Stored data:
○ ○ ○ ○
(* ===== verification/TestSecrets.v ===== *)
(** * The tests of [encryption-shim], [tls-shim] and [vault-shim]

    One Module per shim or file; the conventions are those of [Testing.v]. *)

From S2P Require Import Prelude Testing.
From S2P Require Text Auth Encryption Config Tls Floats Net Vault.

(** ** The tests of [encryption-shim/src/lib.rs], on [Encryption.v]

    The ciphers are those of [Encryption.v]'s examples; hexadecimal is read by
    [Auth.hex_decode].  What the tests assert of the ciphers themselves - the length of a
    ciphertext - is left out. *)

Module EncryptionTests.
Import Prelude Text Auth Encryption Testing.
Open Scope test_scope.

#[local] Existing Instance demo_aead.
#[local] Instance EncryptionMethod_eq_dec : EqDecision EncryptionMethod.
Proof. solve_decision. Defined.

Definition unhex (h : string) : result string string :=
  match hex_decode h with Some (Some m) => Ok m | _ => Err "invalid hex" end.
Definition made (env : list (string * string)) : option EncryptionShim :=
  new_encryption (with_vars env) (λ _, Err "") unhex (λ _, None) (Nat.iter 32 (String "r") "") 0.
Definition hex_key : string := "0123456789abcdef0123456789abcdef0123456789abcdef0123456789abcdef".
Definition on_shim (env : list (string * string)) (k : EncryptionShim → bool) : bool :=
  match made env with Some s => k s | None => false end.
Definition keyed : list (string * string) := [("ENCRYPTION_KEY", hex_key)].
Definition nonce_of (c : Ascii.ascii) : string := Nat.iter 12 (String c) "".
(** [encrypt(..).unwrap()], with a continuation *)
Definition sealed (p : string) (c : Ascii.ascii) (s : EncryptionShim) (k : EncryptedPayload → EncryptionShim → bool) : bool :=
  match encrypt p (Some (nonce_of c)) "" s with Some (Ok pl, s) => k pl s | _ => false end.
Definition opens_to (p : string) (pl : EncryptedPayload) (s : EncryptionShim) : bool :=
  match decrypt pl s with Some (Ok x, _) => x == p | _ => false end.
Definition method_of (s : string) : option EncryptionMethod := match method_from_str s with Ok m => Some m | Err _ => None end.
(** A round trip, the payload's method, and the counters after it *)
Definition roundtrip (p : string) (c : Ascii.ascii) (name : string) (s : EncryptionShim) : bool :=
  sealed p c s (λ pl s, match decrypt pl s with
                        | Some (Ok x, s) => all [x == p; method_name pl == name; String.length (nonce pl) == NONCE_SIZE; String.length (tag pl) == 16%nat;
                                                 encryptions_total s == 1; decryptions_total s == 1]
                        | _ => false
                        end).

Definition test_encryption_method_parse : bool :=
  (method_of <$> ["aes-gcm"; "aes256gcm"; "chacha20"; "invalid"]) == [Some AesGcm; Some AesGcm; Some ChaCha20; None].
Definition test_encryption_method_display : bool := (method_display <$> [AesGcm; ChaCha20]) == ["aes-gcm"; "chacha20"].
Definition test_new_with_env_key : bool :=
  on_shim (keyed ++ [("ENCRYPTION_KEY_ID", "test-key"); ("ENCRYPTION_METHOD", "aes-gcm")])
    (λ s, all [method s == AesGcm; active_key_id s == Some "test-key"; is_some (keys s !! "test-key")]).
Definition test_aes_gcm_roundtrip : bool := on_shim keyed (roundtrip "hello world, this is a secret message" "1" "aes-gcm").
Definition test_chacha20_roundtrip : bool :=
  on_shim (("ENCRYPTION_METHOD", "chacha20") :: keyed) (roundtrip "chacha20 test data" "2" "chacha20").
Definition with_key_id (i : string) (pl : EncryptedPayload) : EncryptedPayload :=
  mkPayload i (nonce pl) (ciphertext pl) (tag pl) (method_name pl) (aad pl).
Definition test_decryption_wrong_key_fails : bool :=
  on_shim keyed (λ s, sealed "secret" "3" s (λ pl s,
    match decrypt (with_key_id "nonexistent" pl) s with Some (r, _) => is_err r | None => false end)).
(** A payload of before a rotation, and one of after it *)
Definition rotation (new_id new_hex : string) (s : EncryptionShim) : bool :=
  sealed "data" "4" s (λ pl s,
    match unhex new_hex with
    | Ok m => let '(r, s) := rotate_key new_id m 0 s in
              match decrypt pl s with
              | Some (Ok x, s) => all [pl_key_id pl == "default"; is_ok r; x == "data"; decryption_key_rotation_hits s == 1;
                                       sealed "data2" "5" s (λ pl2 _, pl_key_id pl2 == new_id)]
              | _ => false
              end
    | Err _ => false
    end).
Definition test_key_rotation : bool :=
  on_shim keyed (rotation "key-v2" "abcdef0123456789abcdef0123456789abcdef0123456789abcdef0123456789").
Definition test_metrics : bool :=
  on_shim [] (λ s, let m := encryption_metrics (s <| encryptions_total := 10 |> <| decryptions_total := 8 |> <| decryption_key_rotation_hits := 2 |>) in
                   all [length m == 4%nat; (snd <$> m !! 0%nat) == Some 10]).

(** *** The tests of [integration-tests] *)

Definition test_encryption_aes_gcm_roundtrip : bool :=
  on_shim (("ENCRYPTION_METHOD", "aes-gcm") :: keyed) (λ s,
    all [roundtrip "Hello, EvergreenShims! This is a secret message." "1" "aes-gcm" s; sealed "x" "1" s (λ pl _, pl_key_id pl == "default")]).
Definition test_encryption_chacha20_roundtrip : bool :=
  on_shim (("ENCRYPTION_METHOD", "chacha20") :: keyed) (λ s, sealed "ChaCha20 encryption test data" "2" s (opens_to "ChaCha20 encryption test data")).
Definition test_encryption_key_rotation : bool :=
  on_shim keyed (rotation "v2" "abcdef0123456789abcdef0123456789abcdef0123456789abcdef0123456789").

Definition e2e_encryption_aes_gcm_roundtrip : bool :=
  forallb (λ p, on_shim (("ENCRYPTION_METHOD", "aes-gcm") :: keyed) (roundtrip p "*" "aes-gcm"))
    [""; "short"; "The quick brown fox jumps over the lazy dog. 1234567890!@#$%^&*()"; Nat.iter 1024 (String Ascii.zero) "";
     "{database:{host:db.prod,port:5432},credentials:{user:admin,pass:s3cret}}"].
(** No wrong key is tried. *)
Definition e2e_encryption_wrong_key_fails : bool :=
  on_shim (("ENCRYPTION_METHOD", "aes-gcm") :: keyed) (λ s, sealed "secret data" "1" s (λ pl s,
    match unhex "abcdef0123456789abcdef0123456789abcdef0123456789abcdef0123456789" with
    | Ok m => let '(r, s) := rotate_key "v2" m 0 s in
              all [is_ok r; opens_to "secret data" pl s; sealed "new data" "2" s (λ pl2 _, pl_key_id pl2 == "v2")]
    | Err _ => false
    end)).

Definition encryption_suite : list bool :=
  [test_encryption_method_parse; test_encryption_method_display; test_new_with_env_key; test_aes_gcm_roundtrip;
   test_chacha20_roundtrip; test_decryption_wrong_key_fails; test_key_rotation; test_metrics; test_encryption_aes_gcm_roundtrip;
   test_encryption_chacha20_roundtrip; test_encryption_key_rotation;
   e2e_encryption_aes_gcm_roundtrip;
   e2e_encryption_wrong_key_fails].
Example encryption_tests_pass : all encryption_suite = true.
Proof. vm_compute. reflexivity. Qed.

End EncryptionTests.

(** ** The tests of [tls-shim/src/lib.rs], on [Tls.v]

    A certificate is what the environment of [Tls.v]'s examples makes; the clock stands
    at 0.  The tests of the certificates themselves have no counterpart. *)

Module TlsTests.
Import Prelude Text Config Tls Testing.
Open Scope test_scope.

#[local] Existing Instances demo_chrono decimal_rfc3339 canonical_order.
Definition shim0 : TlsShim := new_tls (with_vars []).
Definition cert_for (d : string) (days : Z) : CertInfo :=
  mkCert d "Test CA" (to_rfc3339 0) (to_rfc3339 (days * 86400 * 10 ^ 9)) "1234" "abcdef" days None None.
Definition checked (c : CertInfo) : CertValidation := default (mkValidation false [] []) (validate_cert c).
Definition nl : string := String newline "".
Definition version_of (s : string) : option Z := version_rank <$> version_from_str s.

Definition test_tls_version_parse : bool :=
  (version_of <$> ["TLSv1.2"; "TLSv1.3"; "1.0"; "invalid"]) == [Some (version_rank Tls1_2); Some (version_rank Tls1_3); Some (version_rank Tls1_0); None].
Definition test_tls_version_display : bool := (version_display <$> [Tls1_2; Tls1_3]) == ["TLSv1.2"; "TLSv1.3"].
Definition three_days : TlsShim := shim0 <| renew_before_secs := 259200 |>.
Definition test_needs_renewal_true : bool := needs_renewal three_days (cert_for "example.com" 2).
Definition test_needs_renewal_false : bool := negb (needs_renewal three_days (cert_for "example.com" 10)).
Definition test_validate_cert_valid : bool :=
  let r := checked (cert_for "example.com" 60) in all [valid r; errors r == []].
Definition test_validate_cert_expired : bool :=
  let r := checked (cert_for "example.com" (-1)) in all [negb (valid r); existsb (λ e, str_contains e "expired") (errors r)].
Definition test_validate_cert_warnings : bool :=
  let r := checked (cert_for "example.com" 5) in all [valid r; warnings r != []].
Definition with_pem (p : string) : CertInfo :=
  let c := cert_for "example.com" 60 in
  mkCert (ci_domain c) (issuer c) (not_before c) (not_after c) (serial c) (fingerprint c) (days_until_expiry c) (Some p) None.
Definition test_validate_cert_with_pem : bool := let r := checked (with_pem demo_pem) in all [valid r; errors r == []].
Definition test_validate_cert_invalid_pem : bool :=
  let r := checked (with_pem "not a real PEM certificate") in
  all [negb (valid r); existsb (λ e, str_contains e "Invalid certificate PEM") (errors r)].
Definition test_register_and_get_cert : bool :=
  let s := register_cert (cert_for "example.com" 90) shim0 in all [is_some (ci_domain <$> get_cert "example.com" s); cert_count s == 1%nat].
Definition two_certs (a b : string) (d : Z) : TlsShim := register_cert (cert_for b 90) (register_cert (cert_for a d) shim0).
Definition test_remove_cert : bool :=
  let '(r, s) := remove_cert "a.com" (two_certs "a.com" "b.com" 90) in all [r; cert_count s == 1%nat; negb (remove_cert "nonexistent.com" s).1].
Definition test_expiring_soon : bool :=
  match expiring_soon 30 (two_certs "expiring.com" "safe.com" 5) with [x] => str_contains x "expiring.com" | _ => false end.
Definition test_version_allowed : bool :=
  ((λ v, version_allowed v (shim0 <| min_version := Tls1_2 |>)) <$> [Tls1_2; Tls1_3; Tls1_1; Tls1_0]) == [true; true; false; false].
Definition test_cert_count_empty : bool := cert_count shim0 == 0%nat.
Definition test_metrics : bool := metric (tls_metrics (two_certs "a.com" "b.com" 90)) "tls_managed_certs" == Some 2.

(** *** Renewals *)

Definition renewing (s : TlsShim) : answer unit * TlsShim * Disk := renew_certificate_async demo_sha demo_outside (with_vars []) (demo_clock 0) s empty_disk.
Definition fails_ (a : answer unit) : bool := match a with Answered (Err _) => true | _ => false end.
Definition at_dir (d : string) (p : string) : TlsShim := shim0 <| domain := d |> <| provider := p |> <| data_dir := "dir" |>.
Definition test_renew_certificate_internal_ca : bool :=
  match renewing (at_dir "test.example.com" "internal-ca") with
  | (Answered (Ok _), s, d) => all [certs_renewed s == 1; is_some (last_renewal s); is_some (files d !! "dir/test.example.com.pem");
                                    is_some (files d !! "dir/test.example.com.key")]
  | _ => false
  end.
Definition test_renew_certificate_no_domain : bool := fails_ (renewing (at_dir "" "letsencrypt")).1.1.
Definition test_renew_certificate_unknown_provider : bool := fails_ (renewing (at_dir "example.com" "unknown")).1.1.
Definition test_compute_fingerprint : bool :=
  match compute_fingerprint demo_sha demo_pem with Some f => all [str_contains f ":"; String.length f == 95%nat] | None => false end.
Definition test_extract_serial : bool := (String.length <$> extract_serial demo_sha demo_pem) == Some 32%nat.
Definition test_load_cert_nonexistent : bool :=
  match load_cert_from_disk demo_sha (demo_clock 0) (at_dir "a" "internal-ca") empty_disk with Some None => true | _ => false end.
Definition test_save_and_load_cert : bool :=
  let s := at_dir "save-test.com" "internal-ca" in
  let '(r, d) := save_cert_to_disk demo_pem "key" s empty_disk in
  match load_cert_from_disk demo_sha (demo_clock 0) s d with
  | Some (Some c) => all [is_ok r; ci_domain c == "save-test.com"; is_some (cert_pem c); is_some (key_pem c)]
  | _ => false
  end.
○ ○ ○ ○
To do:
Only a number belongs in the answer: state how many lines of the entries above hold "default".

Output for this task:
3